* Required action
Please repeat the records, word for word and without gaps.
========
Definition take_turn (x : turn) (s : system) : option system :=
  let put t p sh := Some {| sh := sh; threads := <[t := p]> (threads s) |} in
  match x with
  | T_read t => match threads s !! t with Some Idle => put t (In_read_lock RL_lock) (sh s) | _ => None end
  | T_write t => match threads s !! t with Some Idle => put t (In_write_lock WL_lock) (sh s) | _ => None end
  | T_run t =>
      match threads s !! t with
      | Some p =>
          match run t p (sh s), release p with
          | Goes sh' p', _ => put t p' sh'
          | Wakes sh' p', _ => Some {| sh := sh'; threads := wake_up <$> <[t := p']> (threads s) |}
          | _, Some p' => put t p' (sh s)
          | _, None => None
          end
      | None => None
      end
  end.

Fixpoint schedule (l : list turn) (s : system) : option system :=
  match l with [] => Some s | x :: l => match take_turn x s with Some s => schedule l s | None => None end end.

Lemma take_turn_step x s s' : take_turn x s = Some s' -> step s s'.
Proof.
  destruct x as [t|t|t]; cbn; destruct (threads s !! t) as [p|] eqn:Ht; try done.
  - destruct p; try done. intros [= <-]. by apply Step_acquire, Acquires_read.
  - destruct p; try done. intros [= <-]. by apply Step_acquire, Acquires_write.
  - destruct (run t p (sh s)) as [|sh' p'|sh' p'|] eqn:E.
    + destruct (release p) eqn:Er; [|done]. intros [= <-]. apply Step_advance. by eapply Step_release.
    + intros [= <-]. apply Step_advance. by eapply Step_goes.
    + intros [= <-]. apply Step_advance. by eapply Step_wakes.
    + destruct (release p) eqn:Er; [|done]. intros [= <-]. apply Step_advance. by eapply Step_release.
Qed.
========
* Task result
Definition take_turn (x : turn) (s : system) : option system :=
  let put t p sh := Some {| sh := sh; threads := <[t := p]> (threads s) |} in
  match x with
  | T_read t => match threads s !! t with Some Idle => put t (In_read_lock RL_lock) (sh s) | _ => None end
  | T_write t => match threads s !! t with Some Idle => put t (In_write_lock WL_lock) (sh s) | _ => None end
  | T_run t =>
      match threads s !! t with
      | Some p =>
          match run t p (sh s), release p with
          | Goes sh' p', _ => put t p' sh'
          | Wakes sh' p', _ => Some {| sh := sh'; threads := wake_up <$> <[t := p']> (threads s) |}
          | _, Some p' => put t p' (sh s)
          | _, None => None
          end
      | None => None
      end
  end.

Fixpoint schedule (l : list turn) (s : system) : option system :=
  match l with [] => Some s | x :: l => match take_turn x s with Some s => schedule l s | None => None end end.

Lemma take_turn_step x s s' : take_turn x s = Some s' -> step s s'.
Proof.
  destruct x as [t|t|t]; cbn; destruct (threads s !! t) as [p|] eqn:Ht; try done.
  - destruct p; try done. intros [= <-]. by apply Step_acquire, Acquires_read.
  - destruct p; try done. intros [= <-]. by apply Step_acquire, Acquires_write.
  - destruct (run t p (sh s)) as [|sh' p'|sh' p'|] eqn:E.
    + destruct (release p) eqn:Er; [|done]. intros [= <-]. apply Step_advance. by eapply Step_release.
    + intros [= <-]. apply Step_advance. by eapply Step_goes.
    + intros [= <-]. apply Step_advance. by eapply Step_wakes.
    + destruct (release p) eqn:Er; [|done]. intros [= <-]. apply Step_advance. by eapply Step_release.
Qed.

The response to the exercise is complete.